Below are the entries; give again exactly the lines from the one mentioning "tc_next_sequence_number : Z;" through the one mentioning "reject_if (2 ^", inclusive.

EXTRACTED DATA:
⁂

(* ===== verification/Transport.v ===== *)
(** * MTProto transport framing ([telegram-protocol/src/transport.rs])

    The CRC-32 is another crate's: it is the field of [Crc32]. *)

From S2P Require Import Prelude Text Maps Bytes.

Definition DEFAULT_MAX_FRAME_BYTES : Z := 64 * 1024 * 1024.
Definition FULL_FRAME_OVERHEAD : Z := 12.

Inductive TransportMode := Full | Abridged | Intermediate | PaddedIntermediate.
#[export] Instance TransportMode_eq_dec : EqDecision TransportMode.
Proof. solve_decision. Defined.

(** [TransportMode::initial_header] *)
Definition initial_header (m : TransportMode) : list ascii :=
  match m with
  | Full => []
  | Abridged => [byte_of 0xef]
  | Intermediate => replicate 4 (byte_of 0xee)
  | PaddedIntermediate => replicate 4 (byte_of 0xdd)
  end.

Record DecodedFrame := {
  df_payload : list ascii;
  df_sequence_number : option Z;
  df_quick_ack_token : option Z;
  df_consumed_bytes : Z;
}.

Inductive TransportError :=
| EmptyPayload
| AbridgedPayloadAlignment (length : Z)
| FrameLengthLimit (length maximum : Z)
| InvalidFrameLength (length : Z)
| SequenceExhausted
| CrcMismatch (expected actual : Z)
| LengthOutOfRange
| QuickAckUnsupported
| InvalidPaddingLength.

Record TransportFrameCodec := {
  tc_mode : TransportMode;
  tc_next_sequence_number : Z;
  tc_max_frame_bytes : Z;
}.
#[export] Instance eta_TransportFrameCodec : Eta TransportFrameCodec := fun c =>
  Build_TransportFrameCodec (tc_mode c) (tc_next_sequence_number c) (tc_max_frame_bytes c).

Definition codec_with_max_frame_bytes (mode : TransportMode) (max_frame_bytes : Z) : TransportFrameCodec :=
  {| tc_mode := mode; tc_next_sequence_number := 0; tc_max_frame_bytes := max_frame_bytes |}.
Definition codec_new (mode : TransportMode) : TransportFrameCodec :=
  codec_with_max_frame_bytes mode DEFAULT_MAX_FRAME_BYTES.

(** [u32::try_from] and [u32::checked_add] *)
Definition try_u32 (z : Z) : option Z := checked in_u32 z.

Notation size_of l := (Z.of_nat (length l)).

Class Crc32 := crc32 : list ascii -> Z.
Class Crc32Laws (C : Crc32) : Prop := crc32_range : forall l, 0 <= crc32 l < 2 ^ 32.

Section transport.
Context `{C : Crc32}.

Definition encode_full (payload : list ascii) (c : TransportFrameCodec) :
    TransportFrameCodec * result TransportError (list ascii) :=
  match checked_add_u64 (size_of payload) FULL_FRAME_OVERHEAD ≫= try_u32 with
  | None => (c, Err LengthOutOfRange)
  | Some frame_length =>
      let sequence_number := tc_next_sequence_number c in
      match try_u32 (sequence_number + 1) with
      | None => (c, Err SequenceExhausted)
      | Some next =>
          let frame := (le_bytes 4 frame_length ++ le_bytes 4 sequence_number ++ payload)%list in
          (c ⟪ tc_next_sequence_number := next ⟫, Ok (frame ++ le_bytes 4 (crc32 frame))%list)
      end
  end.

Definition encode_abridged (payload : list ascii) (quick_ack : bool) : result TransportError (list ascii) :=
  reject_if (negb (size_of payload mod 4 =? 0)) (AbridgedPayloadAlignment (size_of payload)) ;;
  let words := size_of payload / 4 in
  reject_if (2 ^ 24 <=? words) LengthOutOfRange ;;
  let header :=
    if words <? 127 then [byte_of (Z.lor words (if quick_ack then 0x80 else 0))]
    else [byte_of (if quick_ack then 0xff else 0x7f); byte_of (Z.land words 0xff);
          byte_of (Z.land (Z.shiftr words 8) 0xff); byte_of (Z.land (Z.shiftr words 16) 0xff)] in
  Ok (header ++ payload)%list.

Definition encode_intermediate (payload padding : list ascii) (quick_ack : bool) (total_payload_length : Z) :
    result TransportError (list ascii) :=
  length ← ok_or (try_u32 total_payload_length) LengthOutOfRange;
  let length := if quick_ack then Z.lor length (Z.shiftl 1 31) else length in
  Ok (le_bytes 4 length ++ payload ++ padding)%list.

⁂

TASK RESULT:
  tc_next_sequence_number : Z;
  tc_max_frame_bytes : Z;
}.
#[export] Instance eta_TransportFrameCodec : Eta TransportFrameCodec := fun c =>
  Build_TransportFrameCodec (tc_mode c) (tc_next_sequence_number c) (tc_max_frame_bytes c).

Definition codec_with_max_frame_bytes (mode : TransportMode) (max_frame_bytes : Z) : TransportFrameCodec :=
  {| tc_mode := mode; tc_next_sequence_number := 0; tc_max_frame_bytes := max_frame_bytes |}.
Definition codec_new (mode : TransportMode) : TransportFrameCodec :=
  codec_with_max_frame_bytes mode DEFAULT_MAX_FRAME_BYTES.

(** [u32::try_from] and [u32::checked_add] *)
Definition try_u32 (z : Z) : option Z := checked in_u32 z.

Notation size_of l := (Z.of_nat (length l)).

Class Crc32 := crc32 : list ascii -> Z.
Class Crc32Laws (C : Crc32) : Prop := crc32_range : forall l, 0 <= crc32 l < 2 ^ 32.

Section transport.
Context `{C : Crc32}.

Definition encode_full (payload : list ascii) (c : TransportFrameCodec) :
    TransportFrameCodec * result TransportError (list ascii) :=
  match checked_add_u64 (size_of payload) FULL_FRAME_OVERHEAD ≫= try_u32 with
  | None => (c, Err LengthOutOfRange)
  | Some frame_length =>
      let sequence_number := tc_next_sequence_number c in
      match try_u32 (sequence_number + 1) with
      | None => (c, Err SequenceExhausted)
      | Some next =>
          let frame := (le_bytes 4 frame_length ++ le_bytes 4 sequence_number ++ payload)%list in
          (c ⟪ tc_next_sequence_number := next ⟫, Ok (frame ++ le_bytes 4 (crc32 frame))%list)
      end
  end.

Definition encode_abridged (payload : list ascii) (quick_ack : bool) : result TransportError (list ascii) :=
  reject_if (negb (size_of payload mod 4 =? 0)) (AbridgedPayloadAlignment (size_of payload)) ;;
  let words := size_of payload / 4 in
  reject_if (2 ^ 24 <=? words) LengthOutOfRange ;;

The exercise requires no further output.